From the line with "Definition second_route_works : Platform" to the line with "(** job creation succeeds on every route *)", retype every line exactly, including those two, and leave out the rest of the data below.

------------

(** every request of [rs], issued in order from [w], gets an answer the
    prober passes over *)
Fixpoint all_skipped {X} (verdict : Outcome -> option X) (w : World)
    (rs : list Request) : Prop :=
  match rs with
  | [] => True
  | r :: rest => verdict (outcome_of w r) = None /\ all_skipped verdict (after_call w r) rest
  end.

Definition upload_request (apiKey name : string) (mime : value) (content : list byte)
    (url : string) : Request :=
  mkRequest "POST" url apiKey (FileBody name mime content).

(** the hosted URL an upload answer is accepted with, if it is accepted *)
Definition upload_verdict (o : Outcome) : option string :=
  match o with
  | Rejected _ => None
  | Resolved resp =>
      if ok resp then
        match upload_fileUrl (body_json (body resp)) with
        | VStr fileUrl => if String.eqb fileUrl "" then None else Some fileUrl
        | _ => None
        end
      else None
  end.

Definition generate_request (apiKey : string) (body : value) (c : ImageEndpoint) : Request :=
  mkRequest "POST" (gen c) apiKey (JsonBody body).

(** the task id an image-generation answer is accepted with, if it is *)
Definition generate_verdict (o : Outcome) : option value :=
  match o with
  | Rejected _ => None
  | Resolved resp =>
      if ok resp && truthy (taskId_of (body_json (body resp)))
      then Some (taskId_of (body_json (body resp)))
      else None
  end.

(** the record lookup of the wait, for a task id whose text is [id] *)
Definition poll_request (apiKey recordBase id : string) : Request :=
  mkRequest "GET" (recordBase ++ "?taskId=" ++ encodeURIComponent id) apiKey NoBody.

(** the record fetcher answers every poll, at any time and after any
    history, with a success status and a record that normalises to
    [processing], and takes no negative time to do so *)
Definition always_pending (r : Request) : Prop :=
  forall history t,
    exists resp elapsed,
      serve history t r = (Resolved resp, elapsed) /\
      ok resp = true /\
      normalizeKieStatusToSimple (body_json (body resp)) = Some "processing" /\
      0 <= elapsed.

(** poll times, oldest first, at least [delay] apart *)
Fixpoint spaced (delay : Z) (times : list Z) : Prop :=
  match times with
  | t1 :: (t2 :: _) as rest => t1 + delay <= t2 /\ spaced delay rest
  | _ => True
  end.

(** The clock readings of the wait loop, one per turn.  A turn that reads
    [t] after the calls of [history] polls [r] at [t]; the next turn reads
    the clock when the answer has come and the timer of [IMAGE_SYNC_POLL_MS]
    has run.  [times] are the readings that were followed by a poll and
    [stop] is the reading that ended the loop. *)
Fixpoint paced (r : Request) (history : list (Z * Request)) (t : Z)
    (times : list Z) (stop : Z) : Prop :=
  match times with
  | [] => stop = t
  | t1 :: rest =>
      t1 = t /\
      paced r ((t, r) :: history)
        (t + snd (serve history t r) + timer_delay IMAGE_SYNC_POLL_MS) rest stop
  end.

(** how the wait ends on a record that is not pending *)
Definition settled (json : value) : Result (list value) :=
  match normalizeKieStatusToSimple json with
  | None => Throw cannot_convert
  | Some st =>
      if String.eqb st "completed" then Ok (completed_urls json)
      else
        match toString (failure_message json "image generation failed") with
        | Some message => Throw message
        | None => Throw cannot_convert
        end
  end.

(** the job submission of the vendor routes *)
Definition createTask_request (apiKey model : string) (input : value) : Request :=
  mkRequest "POST" (KIE_API_BASE ++ "/api/v1/jobs/createTask") apiKey
    (JsonBody (VObj [("model", VStr model); ("input", input)])).

(** [req] with [aspect_ratio] set to [a] in its body *)
Definition with_aspect_ratio (a : value) (req : Incoming) : Incoming :=
  match payload req with
  | VObj fields =>
      mkIncoming (authorization req) (query req) (param req)
        (VObj (("aspect_ratio", a) :: fields)) (files req)
  | _ => req
  end.

End Upstream.

(* ------------------------------------------------------------------ *)
(** ** Stub deployments for the examples *)
(* ------------------------------------------------------------------ *)

(** A deployment around a scripted upstream; the built-ins are stand-ins. *)
Definition stub (upstream : list (Z * Request) -> Z -> Request -> Outcome * Z)
    (max_wait poll : Z) : Platform :=
  {| serve := upstream;
     JSON_stringify := fun v => default "" (toString v);
     Number_of_string := fun _ => None;
     sha256Short := fun s => "#" ++ s;
     base64_decode := list_byte_of_string;
     base64_encode := string_of_list_byte;
     encodeURIComponent := fun s => s;
     KIE_API_BASE := "https://api.kie.ai";
     IMAGE_SYNC_MAX_WAIT_MS := max_wait;
     IMAGE_SYNC_POLL_MS := poll |}.

Definition answer (code : Z) (document : value) : Outcome :=
  Resolved (mkResponse code [] (JsonDoc document)).

(** an upstream that cannot be reached *)
Definition offline : list (Z * Request) -> Z -> Request -> Outcome * Z :=
  fun _ _ _ => (Rejected "connect ECONNREFUSED", 1).

Definition offline_deployment : Platform := stub offline 180000 2000.

(** an upstream that answers by URL alone, each call taking 40 ms *)
Fixpoint scripted_answer (table : list (string * Outcome)) (url : string) : Outcome :=
  match table with
  | [] => Rejected "getaddrinfo ENOTFOUND"
  | (u, o) :: rest => if String.eqb u url then o else scripted_answer rest url
  end.

Definition scripted (table : list (string * Outcome))
    : list (Z * Request) -> Z -> Request -> Outcome * Z :=
  fun _ _ r => (scripted_answer table (req_url r), 40).

(** the first upload route is unknown (404), the second hosts the file;
    the first image route is unreachable, the third accepts the job *)
Definition second_route_works : Platform :=
  stub (scripted
          [ ("https://api.kie.ai/api/v1/files/upload",
             answer 404 (VObj [("msg", VStr "not found")]));
            ("https://api.kie.ai/api/v1/file/upload",
             answer 200 (VObj [("data", VObj [("url", VStr "https://cdn.kie.ai/f/1.png")])]));
            ("https://api.kie.ai/api/v1/image/generate",
             answer 200 (VObj [("data", VObj [("taskId", VStr "img-1")])])) ])
       180000 2000.

(** the first upload route answers 200 without any URL, the second hosts
    the file *)
Definition first_route_empty : Platform :=
  stub (scripted
          [ ("https://api.kie.ai/api/v1/files/upload", answer 200 (VObj [("code", VNum 200)]));
            ("https://api.kie.ai/api/v1/file/upload",
             answer 200 (VObj [("data", VObj [("url", VStr "https://cdn.kie.ai/f/1.png")])])) ])
       180000 2000.

Definition png_bytes : list byte := [x89; x50; x4e; x47; x0d; x0a; x1a; x0a].

(** three image jobs: the first never leaves the [generating] state, the
    second has failed and its record names no error, the third has failed
    and the upstream words its error as the server words a time-out; the
    wait budget is 5 s *)
Definition bare_failure : value := VObj [("data", VObj [("successFlag", VNum 2)])].

Definition failure_worded_as_time_out : value :=
  VObj [("data", VObj [("state", VStr "failed");
                       ("errorMessage", VStr "Image generation timed out")])].

Definition image_jobs : Platform :=
  stub (scripted
          [ ("https://api.kie.ai/api/v1/image/record-info?taskId=img-1",
             answer 200 (VObj [("data", VObj [("state", VStr "generating")])]));
            ("https://api.kie.ai/api/v1/image/record-info?taskId=img-2",
             answer 200 bare_failure);
            ("https://api.kie.ai/api/v1/image/record-info?taskId=img-3",
             answer 200 failure_worded_as_time_out) ])
       5000 2000.

(** job creation succeeds on every route *)
Definition accepts_jobs : Platform :=
  stub (scripted
          [ ("https://api.kie.ai/api/v1/files/upload",
             answer 200 (VObj [("data", VObj [("url", VStr "https://cdn.kie.ai/f/1.png")])]));
            ("https://api.kie.ai/api/v1/jobs/createTask",
             answer 200 (VObj [("data", VObj [("taskId", VStr "task-9")])])) ])
       180000 2000.

(** a vendor request that asks for a portrait clip *)
Definition portrait_request : Incoming :=
  mkIncoming (Some "Bearer key-1") (VObj []) ""
    (VObj [("prompt", VStr "a cat"); ("aspect_ratio", VStr "9:16");
           ("duration", VStr "5"); ("image", VStr "iVBORw0KGgo=")]) [].

(** a text-only Gemini request addressed to an image model *)
Definition image_model_request : Incoming :=
  mkIncoming (Some "Bearer key-1") (VObj []) "gemini-2.5-flash-image"
    (VObj [("contents", VArr [VObj [("parts", VArr [VObj [("text", VStr "a cat")]])]])]) [].

(** the same request addressed to a text model *)
Definition text_model_request : Incoming :=
  mkIncoming (Some "Bearer key-1") (VObj []) "gemini-2.5-flash"
    (VObj [("contents", VArr [VObj [("parts", VArr [VObj [("text", VStr "a cat")]])]])]) [].

(** the job is still generating for the first [k] calls and settles with
    [final] from then on *)
Definition settles_after (k : nat) (final : value) : Platform :=
  stub (fun history _ _ =>
          if (length history <? k)%nat
          then (answer 200 (VObj [("data", VObj [("state", VStr "generating")])]), 40)
          else (answer 200 final, 40))
       180000 2000.

Definition failed_record : value :=
  VObj [("data", VObj [("successFlag", VNum 3); ("errorMessage", VStr "content policy")])].

(** a failed job whose error value cannot be converted to text *)
Definition unspeakable_failure : value :=
  VObj [("data", VObj [("successFlag", VNum 3); ("errorMessage", no_text)])].
(** * sdkboil.deserializers: a shallow embedding and its properties

    The module [sdkboil/deserializers.py] turns a response body into SDK
    objects.  Its functions are embedded below as Rocq functions over a model
    of the Python values they handle:

    - a decoded JSON document is a [json] tree; a Python [dict] is an
      association list in insertion order, since the code iterates over
      dictionaries;
    - a raised exception is the [Raise] case of the [result] monad;
    - a class is described by what the functions ask of it: whether it
      derives from [SdkObject] or [SdkCollectionObject], the parameters of
      its [__init__], its [sub_objects] and its [elements_class];
    - the nesting of Python calls is bounded by a recursion depth, as the
      interpreter bounds it; running out of it is [RecursionError]. *)

From Stdlib Require Import List String Ascii ZArith Bool Lia.
Import ListNotations.
Local Open Scope string_scope.
Local Open Scope list_scope.

Set Warnings "-register-all".
Lemma firstn_repeat {A : Type} (x : A) (n m : nat) :
  firstn n (repeat x (n + m)) = repeat x n.
Proof.
  induction n; simpl; [reflexivity | now rewrite IHn].
Qed.

Lemma skipn_repeat {A : Type} (x : A) (n m : nat) :
  skipn n (repeat x (n + m)) = repeat x m.
Proof.
  induction n; simpl; auto.
Qed.

Lemma to_rows_repeat {A : Type} (x : A) (k n : nat) :
  to_rows k n (repeat x (k * n)) = repeat (repeat x n) k.
Proof.
  induction k as [|k IH]; simpl; [reflexivity|].
  now rewrite firstn_repeat, skipn_repeat, IH.
Qed.

Lemma to_rows_length {A : Type} (k n : nat) (d : list A) :
  length (to_rows k n d) = k.
Proof.
  revert d. induction k; intros d; simpl; auto.
Qed.

Lemma to_rows_concat {A : Type} (n : nat) (rows : list (list A)) :
  Forall (fun r => length r = n) rows ->
  to_rows (length rows) n (concat rows) = rows.
Proof.
  induction 1 as [|r rows Hr _ IH]; simpl; [reflexivity|].
  subst n.
  rewrite firstn_app, skipn_app, Nat.sub_diag, firstn_all, skipn_all.
  simpl. now rewrite app_nil_r, IH.
Qed.

Lemma concat_length_rows {A : Type} (n : nat) (rows : list (list A)) :
  Forall (fun r => length r = n) rows ->
  length (concat rows) = (length rows * n)%nat.
Proof.
  induction 1 as [|r rows Hr _ IH]; simpl; [reflexivity|].
  rewrite length_app, IH, Hr. reflexivity.
Qed.

Lemma scatter_rows_shape (n : nat) (rows : list (list Q)) (idx : list nat)
  (src : list Q) :
  Forall (fun r => length r = n) rows ->
  length (scatter_rows rows idx src) = length rows
  /\ Forall (fun r => length r = n) (scatter_rows rows idx src).
Proof.
  intros H. revert idx src.
  induction H as [|r rows Hr Hrows IH]; intros idx src; simpl.
  - split; [reflexivity | constructor].
  - destruct idx as [|i idx]; [split; [reflexivity | now constructor]|].
    destruct src as [|v src]; [split; [reflexivity | now constructor]|].
    simpl. destruct (IH idx src) as [IH1 IH2]. split; [now rewrite IH1|].
    constructor; [now rewrite upd_length | exact IH2].
Qed.

Lemma scatter_rows_const (r : list Q) (v : Q) (idx : list nat) :
  scatter_rows (repeat r (length idx)) idx (repeat v (length idx))
  = map (fun i => upd i v r) idx.
Proof.
  induction idx as [|i idx IH]; simpl; [reflexivity | now rewrite IH].
Qed.

Lemma nonzero_from_length (p : nat) (cond : list bool) :
  length (nonzero_from p cond) = count_true cond.
Proof.
  revert p. unfold count_true.
  induction cond as [|b cond IH]; intros p; simpl; [reflexivity|].
  destruct b; simpl; now rewrite IH.
Qed.

Lemma scale_edep_length (edep edep_ind edep' : list Tensor) (mask : Tensor) :
  scale_edep edep edep_ind mask = Ok edep' -> length edep' = length edep.
Proof.
  revert edep_ind edep'. induction edep as [|ed edep IH];
    intros edep_ind edep'; simpl; intros H.
  - inversion H; reflexivity.
  - destruct edep_ind as [|ind edep_ind]; [discriminate|].
    inv_bind H. inv_bind H. inv_bind H. inversion H; subst. simpl.
    f_equal. eapply IH. eassumption.
Qed.

Lemma repeat_rows_length {A : Type} (x : A) (n k : nat) :
  Forall (fun r => length r = n) (repeat (repeat x n) k).
Proof.
  induction k; simpl; constructor; auto using repeat_length.
Qed.

(** The shape and storage of a scatter into a fresh zero matrix. *)
Lemma scatter_zeros (m n : nat) (idx : list nat) (src : list Q) (t : Tensor) :
  scatter_1 (zeros [m; n]) idx src = Ok t ->
  tshape t = [m; n]
  /\ data t = concat (scatter_rows (repeat (repeat 0 n) m) idx src)
  /\ Forall (fun i => (i < n)%nat) idx
  /\ length (data t) = (m * n)%nat
  /\ length (to_rows m n (data t)) = m.
Proof.
  unfold scatter_1, zeros. cbn [tshape data].
  destruct (andb _ _) eqn:E; [|discriminate].
  intros H; inversion H; subst; clear H. cbn [tshape data].
  rewrite Nat.mul_1_r, to_rows_repeat.
  apply andb_true_iff in E. destruct E as [_ E].
  destruct (scatter_rows_shape n (repeat (repeat 0 n) m) idx src
              (repeat_rows_length 0 n m)) as [Hlen Hrows].
  repeat split; auto.
  - apply Forall_forall. intros i Hi.
    rewrite forallb_forall in E. apply Nat.ltb_lt. now apply E.
  - rewrite (concat_length_rows n _ Hrows), Hlen, repeat_length. reflexivity.
  - apply to_rows_length.
Qed.

Lemma owner_rows_one_hot (B : nat) (idx : list nat) (ind : Tensor) :
  scatter_1 (zeros [length idx; B]) idx (repeat 1 (length idx)) = Ok ind ->
  owner_ok B ind /\ tshape ind = [length idx; B].
Proof.
  intros H. destruct (scatter_zeros _ _ _ _ _ H) as [Hs [Hd [Hi [_ Hl]]]].
  split; [|exact Hs]. exists (length idx). split; [exact Hs|].
  split; [exact Hl|].
  rewrite Hd, scatter_rows_const.
  assert (Hrows : Forall (fun r : list Q => length r = B)
                    (map (fun i => upd i 1 (repeat 0 B)) idx)).
  { apply Forall_map, Forall_forall. intros i _.
    now rewrite upd_length, repeat_length. }
  pose proof (to_rows_concat B _ Hrows) as Hc.
  rewrite length_map in Hc. rewrite Hc.
  apply Forall_map. revert Hi. apply Forall_impl. intros i Hlt.
  exists i. auto.
Qed.

(** C3. When the symbolic ReLU accepts an interval whose bounds have batch
    size [B] and [k] ambiguous units in total, it appends exactly one entry
    to [edep], with [k] rows of [n] units, and exactly one entry to
    [edep_ind], with [k] rows over the [B] samples, each with a single 1 and
    zeros elsewhere; the earlier owner entries are kept as they are, so
    every owner row stays one-hot. *)
Theorem C3_relu_error_row_accounting :
  forall (layer : Layer) (ix ix' : Symbolic_interval.t),
    Interval_ReLU_forward layer (PySym ix) = Ok (PySym ix') ->
    error_row_accounting ix ix'.
Proof.
  intros layer ix ix' H. unfold error_row_accounting.
  set (k := count_ambiguous (Symbolic_interval.l ix) (Symbolic_interval.u ix)).
  set (n := Symbolic_interval.n ix). simpl in H.
  inv_bind H. rename a into cond, Ha into Hcond.
  inv_bind H. rename a into mask.
  inv_bind H. rename a into cond2, Ha0 into Hview.
  inv_bind H. rename a into appr_ind, Ha0 into Hnz.
  inv_bind H. rename a into neg_lower.
  inv_bind H. rename a into error_row, Ha1 into Hrow.
  inv_bind H. rename a into B, Ha1 into HB.
  inv_bind H. rename a into ind, Ha1 into Hind.
  inv_bind H. inv_bind H. inv_bind H.
  inv_bind H. rename a2 into edep', Ha4 into Hscale.
  inv_bind H. inversion H; subst ix'; clear H. simpl.
  destruct (appr_cond_data _ _ _ Hcond) as [_ [_ Hdata]].
  assert (Hk : count_true (data cond) = k)
    by (unfold k, count_ambiguous; now rewrite Hdata).
  assert (Hlen : length appr_ind = k).
  { unfold view_neg in Hview.
    destruct (_ =? 0)%nat; [discriminate|].
    destruct (_ =? 0)%nat; [|discriminate].
    inversion Hview; subst cond2; clear Hview.
    unfold nonzero in Hnz. simpl in Hnz. inversion Hnz; subst appr_ind.
    now rewrite length_map, nonzero_from_length. }
  rewrite Hk in Hrow.
  destruct (scatter_zeros _ _ _ _ _ Hrow) as [Hrs [_ [_ [Hrl _]]]].
  rewrite <- (length_map fst appr_ind) in Hind.
  destruct (owner_rows_one_hot B (map fst appr_ind) ind Hind)
    as [[r [Hs [Hl Hoh]]] Hshape].
  rewrite length_map, Hlen in Hshape.
  assert (r = k) by congruence. subst r.
  exists B, edep', error_row, ind.
  repeat split; auto.
  - eapply scale_edep_length; eassumption.
  - intros Hold. apply Forall_app. split; [exact Hold|].
    constructor; [|constructor]. exists k. auto.
Qed.
(** [Editor.quit] with its positional arguments; [answer] is the button pressed in the
    confirmation dialog when it is shown.  [cancelled] stands for the
    early [return]. *)
Definition quit (args : list qt_arg) (answer : button) : M unit :=
  unsaved ← Window.modified;
  cancelled ←
    (if unsaved : bool then
       result ← Window.show_confirmation "You have un-saved work!" answer;
       match result with
       | QCancel =>
           match args with
           | a :: _ =>
               if has_ignore a then modify (log EventIgnored) else mret tt
           | [] => mret tt
           end ;;
           mret true
       | QOk => mret false
       end
     else mret false);
  if cancelled : bool then mret tt
  else
    ws ← Window.widgets;
    write_file SESSION_FILE (json_dump (session_paths ws)) ;;
    raise (SystemExit 0).

End WithHost.
End Editor.

Arguments Editor.SESSION_FILE : simpl never.
Arguments Editor.MICROPYTHON_DIRECTORY : simpl never.
Arguments Editor.session_paths : simpl never.

(** ** The image encoder ([mu/contrib/uflash.py], absent from the sources) *)

Module ImageEncoder.

Local Open Scope nat_scope.
Local Open Scope list_scope.

Definition bytes : Type := list Byte.byte.

(** Modelled from the spec: the constants of the record format, which
    sections 4.2 and 6 leave to the target board's documentation. *)
Record Format := {
  MAX_PAYLOAD : nat;   (* the fixed maximum payload of a record, in bytes *)
  MARKER : bytes;      (* the script's reserved marker *)
  SCRIPT_ADDR : N;     (* first address of the appended range *)
  CAPACITY : nat;      (* the most script bytes an image holds *)
}.

(** Modelled from the spec: a record of a firmware image (section 3)
    carries an address, a payload and a checksum. *)
Record record := {
  address : N;
  payload : bytes;
  checksum : N;
}.

(** Modelled from the spec: an image is a sequence of records closed by the
    end-of-data marker (sections 3 and 4.2). *)
Inductive entry :=
| Data (r : record)
| EndOfData.

Definition image : Type := list entry.

Definition byte_sum (data : bytes) : N :=
  fold_right (fun b acc => (Byte.to_N b + acc)%N) 0%N data.

(** Modelled from the spec: the checksum is computed over the raw byte
    values of the record (section 4.2): the two's complement, modulo 256,
    of the sum of its length, address bytes and payload. *)
Definition checksum_of (addr : N) (data : bytes) : N :=
  let total := (N.of_nat (length data) + addr mod 256
                + (addr / 256) mod 256 + byte_sum data)%N in
  ((256 - total mod 256) mod 256)%N.

Definition mk_record (addr : N) (data : bytes) : record :=
  {| address := addr; payload := data; checksum := checksum_of addr data |}.

Definition valid (r : record) : bool :=
  (checksum r =? checksum_of (address r) (payload r))%N.

Fixpoint has_prefix (m data : bytes) : bool :=
  match m, data with
  | [], _ => true
  | _ :: _, [] => false
  | a :: m', b :: data' => Byte.eqb a b && has_prefix m' data'
  end.

(** Script bytes a record holds next to the marker. *)
Definition data_per_record (fmt : Format) : nat :=
  MAX_PAYLOAD fmt - length (MARKER fmt).

(** Records available to a script of [CAPACITY] bytes. *)
Definition max_records (fmt : Format) : nat :=
  CAPACITY fmt / data_per_record fmt + 1.

(** The appended address range. *)
Definition in_region (fmt : Format) (a : N) : bool :=
  ((SCRIPT_ADDR fmt <=? a)
   && (a <? SCRIPT_ADDR fmt
            + N.of_nat (max_records fmt * MAX_PAYLOAD fmt)))%N.

(** Cut [s] into pieces of [size] bytes, the last one shorter; an empty
    script still takes one (empty) piece. *)
Fixpoint chunks (fuel size : nat) (s : bytes) : list bytes :=
  match fuel with
  | O => [s]
  | S fuel' =>
      if length s <=? size then [s]
      else take size s :: chunks fuel' size (drop size s)
  end.

(** One record per piece, at consecutive addresses, each bearing the
    marker. *)
Fixpoint records_from (fmt : Format) (addr : N) (pieces : list bytes)
    : list record :=
  match pieces with
  | [] => []
  | c :: rest =>
      mk_record addr (MARKER fmt ++ c)
      :: records_from fmt (addr + N.of_nat (MAX_PAYLOAD fmt))%N rest
  end.

Definition script_records (fmt : Format) (script : bytes) : list record :=
  records_from fmt (SCRIPT_ADDR fmt)
    (chunks (length script) (data_per_record fmt) script).

(** The records of an image up to its end-of-data marker. *)
Fixpoint own_records (img : image) : list record :=
  match img with
  | [] => []
  | EndOfData :: _ => []
  | Data r :: rest => r :: own_records rest
  end.

(** Modelled from the spec: [embed(base_image, script)] (section 4.2)
    serialises the script into records of bounded payload, appends them
    after the base image's own records and closes with the end-of-data
    marker; a script over capacity is [ScriptTooLarge]. *)
Definition embed (fmt : Format) (base : image) (script : bytes)
    : pyres image :=
  if CAPACITY fmt <? length script then Throw ScriptTooLarge
  else Return (map Data (own_records base ++ script_records fmt script)
                 ++ [EndOfData]).

Definition is_script_record (fmt : Format) (r : record) : bool :=
  in_region fmt (address r) && has_prefix (MARKER fmt) (payload r)
  && valid r.

Fixpoint insert_by_address (r : record) (rs : list record) : list record :=
  match rs with
  | [] => [r]
  | x :: rest =>
      if (address r <=? address x)%N then r :: rs
      else x :: insert_by_address r rest
  end.

Definition sort_by_address (rs : list record) : list record :=
  fold_right insert_by_address [] rs.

------------

__Response to this task__:
Definition second_route_works : Platform :=
  stub (scripted
          [ ("https://api.kie.ai/api/v1/files/upload",
             answer 404 (VObj [("msg", VStr "not found")]));
            ("https://api.kie.ai/api/v1/file/upload",
             answer 200 (VObj [("data", VObj [("url", VStr "https://cdn.kie.ai/f/1.png")])]));
            ("https://api.kie.ai/api/v1/image/generate",
             answer 200 (VObj [("data", VObj [("taskId", VStr "img-1")])])) ])
       180000 2000.

(** the first upload route answers 200 without any URL, the second hosts
    the file *)
Definition first_route_empty : Platform :=
  stub (scripted
          [ ("https://api.kie.ai/api/v1/files/upload", answer 200 (VObj [("code", VNum 200)]));
            ("https://api.kie.ai/api/v1/file/upload",
             answer 200 (VObj [("data", VObj [("url", VStr "https://cdn.kie.ai/f/1.png")])])) ])
       180000 2000.

Definition png_bytes : list byte := [x89; x50; x4e; x47; x0d; x0a; x1a; x0a].

(** three image jobs: the first never leaves the [generating] state, the
    second has failed and its record names no error, the third has failed
    and the upstream words its error as the server words a time-out; the
    wait budget is 5 s *)
Definition bare_failure : value := VObj [("data", VObj [("successFlag", VNum 2)])].

Definition failure_worded_as_time_out : value :=
  VObj [("data", VObj [("state", VStr "failed");
                       ("errorMessage", VStr "Image generation timed out")])].

Definition image_jobs : Platform :=
  stub (scripted
          [ ("https://api.kie.ai/api/v1/image/record-info?taskId=img-1",
             answer 200 (VObj [("data", VObj [("state", VStr "generating")])]));
            ("https://api.kie.ai/api/v1/image/record-info?taskId=img-2",
             answer 200 bare_failure);
            ("https://api.kie.ai/api/v1/image/record-info?taskId=img-3",
             answer 200 failure_worded_as_time_out) ])
       5000 2000.

(** job creation succeeds on every route *)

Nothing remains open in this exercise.